(EXTRACTED INFORMATION begins)

(* ------------------------------------------------------------------ *)
(** ** The collision probe: the clear path, the two variants, the state *)

(** X4. The ground+wall probe answers [null] in two cases only: the
    velocity is slower than 0.1, or the forward ray meets no boundary
    while the edge ray (down from 1.5 ahead and 2 above) does meet one:
    the path is clear and the track goes on. *)
Theorem probe_null_iff_slow_or_clear_path :
  forall (T : Type) (N : JSNumber T) (io : IntersectObjects T)
         (position velocity : Vector3 T) (scene : Object3D)
         (lookAhead : option T) (s : ModuleState T),
    fst (Unified.checkBoundaryCollision io position velocity scene lookAhead s)
    = None
    <-> (length velocity <? dec 1 10)%js = true
        \/ (filter Unified.isCollisionHit
              (io (forwardRay (near (raycaster s)) position velocity
                              (default_arg lookAhead (ofZ 2)))
                  (children scene) true) = []
            /\ filter Unified.isCollisionHit
                 (io (edgeRay (near (raycaster s)) position velocity)
                     (children scene) true) <> []).
Proof.
  intros T N io position velocity scene lookAhead s.
  rewrite checkBoundaryCollision_outcome.
  destruct (length velocity <? dec 1 10)%js.
  - split; [now left|reflexivity].
  - destruct (filter _ _) as [|h rest].
    + destruct (filter _ _) as [|h' rest'].
      * split; [discriminate|].
        intros [Hslow|[_ Hsome]]; [discriminate Hslow|now contradiction Hsome].
      * split; [|reflexivity]. intros _. right. split; [reflexivity|discriminate].
    + split; [discriminate|].
      intros [Hslow|[Hnone _]]; [discriminate Hslow|discriminate Hnone].
Qed.

(** X5. The ground-only probe never reports a measured hit: whatever the
    scene and the query, it answers [null] or the synthesized
    'track_edge' record at distance 0.5. *)
Theorem groundOnly_probe_reports_edges_only :
  forall (T : Type) (N : JSNumber T) (io : IntersectObjects T)
         (position velocity : Vector3 T) (scene : Object3D)
         (lookAhead : option T) (s : ModuleState T),
    let answer :=
      fst (GroundOnly.checkBoundaryCollision io position velocity scene
             lookAhead s) in
    answer = None
    \/ answer
       = Some {| hit := true;
                 point := vadd position
                            (multiplyScalar (normalize velocity) (dec 5 10));
                 normal := negate (normalize velocity);
                 distance := dec 5 10;
                 type := "track_edge" |}.
Proof.
  intros T N io position velocity scene lookAhead s answer.
  unfold answer. rewrite groundOnly_outcome.
  destruct (length velocity <? dec 1 10)%js; [now left|].
  destruct (filter _ _) as [|h rest]; [|now left].
  destruct (filter _ _) as [|h' rest']; [now right|now left].
Qed.

Lemma filter_ground_nil {T} (l : list (Intersection T)) :
  filter Unified.isCollisionHit l = [] -> filter GroundOnly.isGroundHit l = [].
Proof.
  induction l as [|h l IH]; [reflexivity|].
  cbn [filter]. unfold GroundOnly.isGroundHit at 1, Unified.isCollisionHit at 1.
  rewrite isGroundName_split.
  destruct (Unified.isCollisionName (name (hit_object h))); [discriminate|].
  exact IH.
Qed.

Lemma boundaryRecord_not_edge {T} `{JSNumber T} (velocity : Vector3 T)
    (h : Intersection T) :
  type (boundaryRecord velocity h) <> "track_edge".
Proof.
  unfold boundaryRecord. cbn [type].
  destruct (includes _ _); discriminate.
Qed.

(** X6. Whenever the ground+wall probe reports a track edge, the
    ground-only probe reports the same record for the same call. *)
Theorem unified_edge_is_groundOnly_edge :
  forall (T : Type) (N : JSNumber T) (io : IntersectObjects T)
         (position velocity : Vector3 T) (scene : Object3D)
         (lookAhead : option T) (s : ModuleState T) (r : HitRecord T),
    fst (Unified.checkBoundaryCollision io position velocity scene lookAhead s)
    = Some r ->
    type r = "track_edge" ->
    fst (GroundOnly.checkBoundaryCollision io position velocity scene lookAhead s)
    = Some r.
Proof.
  intros T N io position velocity scene lookAhead s r Hunified Hedge.
  rewrite checkBoundaryCollision_outcome in Hunified.
  rewrite groundOnly_outcome.
  destruct (length velocity <? dec 1 10)%js; [discriminate Hunified|].
  destruct (filter Unified.isCollisionHit _) as [|h rest] eqn:Hforward.
  - rewrite (filter_ground_nil _ Hforward).
    destruct (filter Unified.isCollisionHit
                (io (edgeRay (near (raycaster s)) position velocity)
                    (children scene) true)) as [|h' rest'] eqn:Hbelow;
      [|discriminate Hunified].
    rewrite (filter_ground_nil _ Hbelow). exact Hunified.
  - injection Hunified as Hr. subst r.
    now apply boundaryRecord_not_edge in Hedge.
Qed.

Lemma unified_edge_is_groundOnly_edge_witness :
  exists r,
    fst (GroundOnly.checkBoundaryCollision Fixtures.hitEverything
           (mkVector3 0 0 0)%float (mkVector3 0 0 (-10))%float
           Fixtures.sceneryOnly None Fixtures.initialState) = Some r
    /\ distance r = 0.5%float.
Proof.
  eexists. split.
  - apply (@unified_edge_is_groundOnly_edge float _ Fixtures.hitEverything
             (mkVector3 0 0 0)%float (mkVector3 0 0 (-10))%float
             Fixtures.sceneryOnly None Fixtures.initialState).
    + vm_compute. reflexivity.
    + vm_compute. reflexivity.
  - vm_compute. reflexivity.
Defined.

(** X7. A probe that is not stopped by the speed guard leaves its traces
    in the module state: [direction] holds the normalized velocity,
    [origin] the position lifted by 0.5, and the shared raycaster is
    left on the last ray cast: the forward ray when it met a boundary,
    the downward edge ray with [far = 5] when it did not. *)
Theorem probe_leaves_raycaster_on_last_ray :
  forall (T : Type) (N : JSNumber T) (io : IntersectObjects T)
         (position velocity : Vector3 T) (scene : Object3D)
         (lookAhead : option T) (s : ModuleState T),
    (length velocity <? dec 1 10)%js = false ->
    let forward := forwardRay (near (raycaster s)) position velocity
                              (default_arg lookAhead (ofZ 2)) in
    let after := snd (Unified.checkBoundaryCollision io position velocity scene
                        lookAhead s) in
    direction after = normalize velocity
    /\ origin after = addY position (dec 5 10)
    /\ raycaster after
       = match filter Unified.isCollisionHit (io forward (children scene) true) with
         | _ :: _ => forward
         | [] => edgeRay (near (raycaster s)) position velocity
         end.
Proof.
  intros T N io position velocity scene lookAhead s Hspeed forward after.
  unfold after, forward, Unified.checkBoundaryCollision, forwardRay, edgeRay.
  rewrite Hspeed. run_state.
  unfold Raycaster_set, set_far, set_firstHitOnly; cbn.
  destruct (filter _ _) as [|h rest]; cbn.
  - destruct (filter _ _) as [|h' rest']; cbn; repeat split.
  - repeat split.
Qed.

Lemma probe_leaves_raycaster_on_last_ray_witness :
  let after := snd (Unified.checkBoundaryCollision Fixtures.hitEverything
                      (mkVector3 0 0 0)%float (mkVector3 0 0 (-10))%float
                      Fixtures.sceneryOnly None Fixtures.initialState) in
  far (raycaster after) = 5%float
  /\ ray_direction (raycaster after) = (mkVector3 0 (-1) 0)%float
  /\ direction after = (mkVector3 0 0 (-1))%float.
Proof.
  intros after.
  destruct (@probe_leaves_raycaster_on_last_ray float float_JSNumber
              Fixtures.hitEverything
              (mkVector3 0 0 0)%float (mkVector3 0 0 (-10))%float
              Fixtures.sceneryOnly None Fixtures.initialState
              ltac:(vm_compute; reflexivity)) as [Hdir [_ Hray]].
  fold after in Hdir, Hray.
  rewrite Hdir, Hray. vm_compute. repeat split.
Defined.

Lemma isPositionOnTrack_near {T} `{JSNumber T} (io : IntersectObjects T)
    position scene maxDistance s :
  near (raycaster (snd (Unified.isPositionOnTrack io position scene maxDistance s)))
  = near (raycaster s).
Proof.
  unfold Unified.isPositionOnTrack. run_state.
  unfold Raycaster_set, set_far, set_firstHitOnly; cbn.
  destruct (filter _ _) as [|h rest]; reflexivity.
Qed.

(EXTRACTED INFORMATION ends)

## ASSIGNMENT
Nothing beyond the lines from the start of the entries through the line with "destruct (length velocity <? dec 1 10)%js." should appear. Repeat those lines exactly, both ends included.

## RESULT OF THE TASK
(* ------------------------------------------------------------------ *)
(** ** The collision probe: the clear path, the two variants, the state *)

(** X4. The ground+wall probe answers [null] in two cases only: the
    velocity is slower than 0.1, or the forward ray meets no boundary
    while the edge ray (down from 1.5 ahead and 2 above) does meet one:
    the path is clear and the track goes on. *)
Theorem probe_null_iff_slow_or_clear_path :
  forall (T : Type) (N : JSNumber T) (io : IntersectObjects T)
         (position velocity : Vector3 T) (scene : Object3D)
         (lookAhead : option T) (s : ModuleState T),
    fst (Unified.checkBoundaryCollision io position velocity scene lookAhead s)
    = None
    <-> (length velocity <? dec 1 10)%js = true
        \/ (filter Unified.isCollisionHit
              (io (forwardRay (near (raycaster s)) position velocity
                              (default_arg lookAhead (ofZ 2)))
                  (children scene) true) = []
            /\ filter Unified.isCollisionHit
                 (io (edgeRay (near (raycaster s)) position velocity)
                     (children scene) true) <> []).
Proof.
  intros T N io position velocity scene lookAhead s.
  rewrite checkBoundaryCollision_outcome.
  destruct (length velocity <? dec 1 10)%js.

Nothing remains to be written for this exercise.